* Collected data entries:
(* ===== verification/MapTheorems.v ===== *)
(** * The image of a group and its segments

    The segments into which [ecx_main_config_map_group] cuts the process data image of a group
    are the whole image. *)

From S2P Require Import Prelude Types Osal ErrorRing Mailbox Context MbxHandler Config MapGroup.
From S2P Require Import NicRecv DatagramSpec Transfer LinkSpec EepromSim DcSpec MapSpec.
Import stdpp.list_relations.list stdpp.list_basics.list.

Section Phases.
Context {L : Type} `{HL : LinkLaws L}.
Abbreviation ctx := (ecx_contextt L).
Implicit Types c : ctx.
Context (Hpat : lk_patient EC_TIMEOUTRET3) (g : Z).
Abbreviation mapped := (mapped g).
Abbreviation mapped_to := (mapped_to g).

(** Two layouts that agree but for their segments, field by field. *)
Ltac layouts y0 y Hs Hgr :=
  destruct y0, y; cbn -[Z.to_nat] in Hs, Hgr |- *; injection Hs as ?; injection Hgr as ?; subst;
  first [reflexivity | unfold layout_of; cbn -[Z.to_nat]; congruence].

(** ** Outputs and inputs *)

Lemma wp_map_slave y0 pre d pIOmap slave st Q c : mapped y0 pre st c ->
  (forall st' c', mapped y0 pre st' c' -> Q st' c') -> wp out_of_array (map_slave d pIOmap g slave st) Q c.
Proof using Hpat.
  intros ([y Hl Hs Hc] & Hw & Ho) HQ. apply wp_bind. eapply wp_lo_slave; [exact Hl|]. intros s _.
  destruct (_ && _); [|apply wp_ret, HQ; split; [by exists y | done]].
  apply wp_bind, wp_data_mappings with (y := y); [done | done|]. intros pos c1 H1.
  apply wp_bind, wp_gets. eapply wp_add_data; [|exact HQ]. split; [by exists y | done].
Qed.

Lemma wp_map_slaves y0 pre d pIOmap st Q c : mapped y0 pre st c ->
  (forall st' c', mapped y0 pre st' c' -> Q st' c') ->
  wp out_of_array (for_slaves (map_slave d pIOmap g) st) Q c.
Proof using Hpat.
  intros Hm HQ. apply wp_bind, wp_gets. eapply wp_mono.
  - apply (wp_for_range out_of_array (fun _ st c => mapped y0 pre st c)); [exact Hm|].
    intros j st' c' _ Hm'. eapply wp_map_slave; [exact Hm' | done].
  - intros st' c'. apply HQ.
Qed.

Lemma wp_finish_byte y0 pre d st Q c : mapped y0 pre st c ->
  (forall st' c', mapped y0 pre st' c' -> m_BitPos st' = 0 -> Q st' c') ->
  wp out_of_array (finish_byte d g st) Q c.
Proof using Type.
  intros (Hm & Hw & Ho) HQ. unfold finish_byte. destruct (Z.eqb_spec (m_BitPos st) 0) as [Hz|_].
  { by apply wp_ret, HQ. }
  cbn zeta. set (adr := u32 (m_LogAddr st + 1)). set (a0 := m_LogAddr st) in *.
  set (st0 := st <| m_LogAddr := adr |> <| m_oLogAddr := adr |> <| m_BitPos := 0 |>).
  assert (Hm0 : mapped_to y0 pre a0 st0 c) by (destruct Hm as [y Hl Hs Hc]; exists y; [done..|by apply (cut_same _ _ _ st)]).
  pose proof Hm as [yb _ _ [_ _ _ _ Hmax Hsize _]].
  assert (Hend : forall st1 c1, mapped_to y0 pre a0 st1 c1 -> m_LogAddr st1 = adr -> m_oLogAddr st1 = adr ->
    m_BitPos st1 = 0 -> (m_seg st1 < EC_MAXIOSEGMENTS -> u32 (m_size st1 + 1) <= m_max st1) ->
    Q (st1 <| m_size := u32 (m_size st1 + 1) |>) c1).
  { intros st1 c1 [y1 Hl1 Hs1 Hc1] Ha Ha' Hb Hw1. apply HQ; [|done]. split; [|split; [exact Hw1 | cbn; congruence]].
    exists y1; [done..|].
    enough (cut y1 pre adr (st1 <| m_size := u32 (m_size st1 + 1) |>)) as Hx by (rewrite <- Ha in Hx; exact Hx).
    apply cut_u32.
    apply (cut_grow _ _ a0 (a0 + 1)) in Hc1. replace (a0 + 1 - a0) with 1 in Hc1 by lia. exact Hc1. }
  apply wp_bind. change (m_max st0) with (m_max st). change (m_size st0) with (m_size st).
  change (m_seg st0) with (m_seg st).
  destruct ((m_max st <? u32 (m_size st + 1)) && (m_seg st <? EC_MAXIOSEGMENTS)) eqn:Hc.
  - apply andb_prop in Hc as [_ Hc]. apply Z.ltb_lt in Hc. specialize (Hw Hc). apply wp_bind.
    unfold EC_MAXLRWDATA, EC_FIRSTDCDATAGRAM, EC_MAXECATFRAME in Hmax.
    eapply wp_mapped_close; [exact Hm0 | done | unfold EC_MAXLRWDATA, EC_MAXECATFRAME; lia | lia | cbn; lia |].
    intros c1 st1 Hm1. apply wp_bind. eapply wp_add_wkc; [exact Hm1|]. intros c2 Hm2. apply wp_ret, wp_ret.
    apply Hend; [| by destruct d.. | ].
    + destruct d; [exact Hm2|]. destruct Hm2 as [y Hl Hs [? ? ? ? ? ? ?]]. exists y; [done..|]. by split.
    + intros _. destruct d; cbn; rewrite u32_id by lia; unfold EC_MAXLRWDATA, EC_MAXECATFRAME; lia.
  - apply wp_ret, wp_ret. apply Hend; [done..|]. intros Hlt. cbn in *. specialize (Hw Hlt).
    apply andb_false_iff in Hc as [Hc|Hc]; [by apply Z.ltb_ge in Hc | apply Z.ltb_ge in Hc; lia].
Qed.

Lemma mapped_mod y0 y0' pre pre' st c c' : mapped y0 pre st c ->
  (forall y, laid_out g y c -> y = y0 <| y_segments := y_segments y |> -> cut y pre (m_LogAddr st) st ->
     let y' := y0' <| y_segments := y_segments y |> in laid_out g y' c' /\ y_start y' = y_start y
     /\ pre' `prefix_of` take (Z.to_nat (m_seg st)) (y_segments y)) ->
  mapped y0' pre' st c'.
Proof using Type.
  intros ([y Hl Hs Hc] & Hw) Hstep. destruct (Hstep y Hl Hs Hc) as (Hl' & Hst & Hp). split; [|done].
  eexists; [exact Hl' | done |]. destruct Hc. split; try done. by rewrite Hst.
Qed.

(** The outputs end in segment [Isegment] at [Ioffset]. *)
Definition outputs_end (y : layout) (pre : list Z) : Prop :=
  zlen pre = y_Isegment y
  /\ (y_Isegment y < EC_MAXIOSEGMENTS -> y_Obytes y = total_size pre + y_Ioffset y).

Lemma cut_exact y pre st : cut y pre (m_LogAddr st) st -> m_seg st < EC_MAXIOSEGMENTS -> m_size st <= m_max st ->
  total_size (take (Z.to_nat (m_seg st)) (y_segments y)) + m_size st = u32 (m_LogAddr st - y_start y)
  /\ m_size st <= EC_MAXLRWDATA.
Proof using Type.
  intros [Hlen Hseg _ Hlim Hmax Hsize Hsum] Hlt Hle. apply total_size_bound in Hlim as Hb; [|done].
  assert (zlen (take (Z.to_nat (m_seg st)) (y_segments y)) <= 64).
  { unfold zlen. rewrite length_take. unfold EC_MAXIOSEGMENTS in *. lia. }
  unfold EC_MAXLRWDATA, EC_MAXECATFRAME, EC_FIRSTDCDATAGRAM in *. rewrite <- Hsum, u32_id by lia. lia.
Qed.

Lemma wp_map_outputs y0 pIOmap st Q c : mapped y0 [] st c ->
  (forall y1 pre st' c', y1 = y0 <| y_Obytes := y_Obytes y1 |> <| y_Isegment := y_Isegment y1 |>
       <| y_Ioffset := y_Ioffset y1 |> -> outputs_end y1 pre -> mapped y1 pre st' c' -> Q st' c') ->
  wp out_of_array (map_outputs pIOmap g st) Q c.
Proof using Hpat.
  intros Hm HQ. apply wp_bind. eapply wp_map_slaves; [exact Hm|]. intros st1 c1 H1.
  apply wp_bind. eapply wp_finish_byte; [exact H1|]. intros st2 c2 H2 _.
  pose proof H2 as ([y Hl Hs Hc] & Hw & _).
  set (y1 := y0 <| y_Obytes := u32 (m_LogAddr st2 - y_start y) |> <| y_Isegment := m_seg st2 |>
               <| y_Ioffset := u16 (m_size st2) |>).
  set (pre := take (Z.to_nat (m_seg st2)) (y_segments y)).
  assert (Hend : outputs_end y1 pre).
  { split; cbn.
    - unfold pre, zlen. rewrite length_take. destruct Hc as [Hlen Hseg _ _ _ _ _]. unfold zlen in Hlen. lia.
    - intros Hlt. destruct (cut_exact y [] st2 Hc Hlt (Hw Hlt)) as [He Hle]. pose proof (cu_size _ _ _ _ Hc).
      unfold EC_MAXLRWDATA, EC_MAXECATFRAME in Hle. rewrite u16_id by lia. unfold pre. lia. }
  apply wp_bind. eapply (wp_lo_mod_group g y (y1 <| y_segments := y_segments y |>)); [exact Hl | |].
  { intros gr Hgr. unfold y1. layouts y0 y Hs Hgr. }
  intros c3 H3.
  assert (Hmap : forall c', laid_out g (y1 <| y_segments := y_segments y |>) c' -> mapped y1 pre st2 c').
  { intros c' H'. split; [|apply H2]. eexists; [exact H' | done|]. destruct Hc. split; try done.
    cbn. by rewrite Hs in cu_sum. }
  apply wp_bind. eapply wp_lo_group; [exact H3|]. intros gr _. apply wp_bind, wp_when; intros _.
  - eapply wp_lo_mod_slave; [exact H3 | done|]. intros c4 H4. apply wp_ret. by eapply HQ, Hmap.
  - apply wp_ret. by eapply HQ, Hmap.
Qed.

Lemma wp_map_inputs y1 pre pIOmap st Q c : mapped y1 pre st c ->
  (forall y2 st' c', y2 = y1 <| y_Ibytes := y_Ibytes y2 |> -> mapped y2 pre st' c' -> Q st' c') ->
  wp out_of_array (map_inputs pIOmap g st) Q c.
Proof using Hpat.
  intros Hm HQ. apply wp_bind. eapply wp_map_slaves; [exact Hm|]. intros st1 c1 H1.
  apply wp_bind. eapply wp_finish_byte; [exact H1|]. intros st2 c2 ([y Hl Hs Hc] & Hw & Ho) _.
  apply wp_bind. eapply wp_set_segment; [exact Hl|]. intros c3 H3 _.
  set (ys := y_segments (y <| y_segments ::= <[Z.to_nat (m_seg st2) := m_size st2]> |>)).
  set (y2 := y1 <| y_Ibytes := u32 (m_LogAddr st2 - y_start y - y_Obytes y) |>).
  apply wp_bind. eapply (wp_lo_mod_group g _ (y2 <| y_segments := ys |>)); [exact H3 | |].
  { intros gr Hgr. unfold ys, y2. layouts y1 y Hs Hgr. }
  intros c4 H4. apply wp_ret, (HQ y2); [done|]. split; [|done]. eexists; [exact H4 | done|].
  apply (cut_store _ _ _ (m_seg st2) (m_size st2)) in Hc as []; [|lia]. split; try done.
  cbn -[Z.to_nat take] in *. by rewrite Hs in cu_sum.
Qed.

(** ** Mailbox states *)

(** As long as the last segment is not reached, the segments are cut as before. *)
Inductive mbx_inv (y2 : layout) (pre : list Z) (st : map_state) c : Prop :=
| MbxInv (y : layout) : laid_out g y c -> y = y2 <| y_segments := y_segments y |> ->
    m_oLogAddr st = m_LogAddr st ->
    (m_seg st < EC_MAXIOSEGMENTS - 1 -> cut y pre (m_LogAddr st) st /\ m_size st <= EC_MAXLRWDATA) ->
    mbx_inv y2 pre st c.

Lemma wp_add_mbxstatus y2 pre a st Q c : mbx_inv y2 pre st c ->
  a = m_LogAddr st \/ a = u32 (m_LogAddr st + 1) ->
  (forall st' c', mbx_inv y2 pre st' c' -> Q st' c') -> wp out_of_array (add_mbxstatus g a st) Q c.
Proof using Type.
  intros [y Hl Hs Ho Hc] Ha HQ. unfold add_mbxstatus. cbn zeta. rewrite Ho.
  set (diff := u32 (a - m_LogAddr st)). set (st1 := st <| m_LogAddr := a |> <| m_oLogAddr := a |>).
  assert (Hd : 0 <= diff <= 1).
  { unfold diff. destruct Ha as [-> | ->]; [by rewrite Z.sub_diag|].
    unfold Z.sub. rewrite u32_add_l. replace (_ + 1 + _) with 1 by lia. done. }
  assert (Hc1 : m_seg st < EC_MAXIOSEGMENTS - 1 -> cut y pre (m_LogAddr st) st1 /\ m_size st <= EC_MAXLRWDATA).
  { intros Hlt. destruct (Hc Hlt) as [Hc' Hle]. split; [by apply (cut_same _ _ _ st) | done]. }
  change (m_size st1) with (m_size st). change (m_seg st1) with (m_seg st).
  destruct (Z.ltb_spec (EC_MAXLRWDATA - EC_FIRSTDCDATAGRAM) (u32 (m_size st + diff))) as [Hfull|Hroom].
  - apply wp_bind. eapply wp_set_segment; [exact Hl|]. intros c1 H1 _. apply wp_ret, HQ.
    eexists; [exact H1 | cbn; by rewrite Hs | by destruct (_ <? _) |].
    intros Hlt. destruct (Z.ltb_spec (m_seg st) (EC_MAXIOSEGMENTS - 1)) as [Hlt'|]; [|cbn in *; lia].
    destruct (Hc1 Hlt') as [Hcut Hle]. pose proof Hcut as [_ Hseg _ _ Hmax Hsize _].
    apply (cut_close _ _ _ (m_size st) 0 (m_max st)) in Hcut; [|cbn in *; unfold EC_MAXIOSEGMENTS in *; lia..].
    apply (cut_grow _ _ _ a) in Hcut. split; [|cbn; unfold EC_MAXLRWDATA, EC_MAXECATFRAME; lia].
    eapply cut_same; [..|exact Hcut]; [done | | done]. cbn. fold diff. rewrite u32_id; lia.
  - apply wp_ret, HQ. eexists; [exact Hl | done | done |]. intros Hlt. destruct (Hc1 Hlt) as [Hcut Hle].
    apply (cut_grow _ _ _ a) in Hcut. split; [exact Hcut|]. cbn. 
    unfold EC_MAXLRWDATA, EC_FIRSTDCDATAGRAM, EC_MAXECATFRAME in *. lia.
Qed.

Lemma wp_map_mailbox_states y2 pre pIOmap st Q c : mbx_inv y2 pre st c ->
  (forall st' c', mbx_inv y2 pre st' c' -> Q st' c') ->
  wp out_of_array (for_slaves (map_mbxstatus pIOmap g) st) Q c.
Proof using Hpat.
  intros Hm HQ. apply wp_bind, wp_gets. eapply wp_mono.
  - apply (wp_for_range out_of_array (fun _ st c => mbx_inv y2 pre st c)); [exact Hm|].
    intros j st' c' _ Hm'. pose proof Hm' as [y Hl Hs Ho Hc].
    apply wp_bind. eapply wp_lo_slave; [exact Hl|]. intros s _.
    destruct (_ || _); [|by apply wp_ret].
    apply wp_bind. eapply wp_mbxstatus_mappings; [done | exact Hl|]. intros a c1 Ha H1.
    eapply wp_add_mbxstatus; [by exists y | done | done].
  - intros st' c'. apply HQ.
Qed.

* Task objective: Copy out each line of the data that includes the string "specialize".

* Expected answer:
  - apply andb_prop in Hc as [_ Hc]. apply Z.ltb_lt in Hc. specialize (Hw Hc). apply wp_bind.
  - apply wp_ret, wp_ret. apply Hend; [done..|]. intros Hlt. cbn in *. specialize (Hw Hlt).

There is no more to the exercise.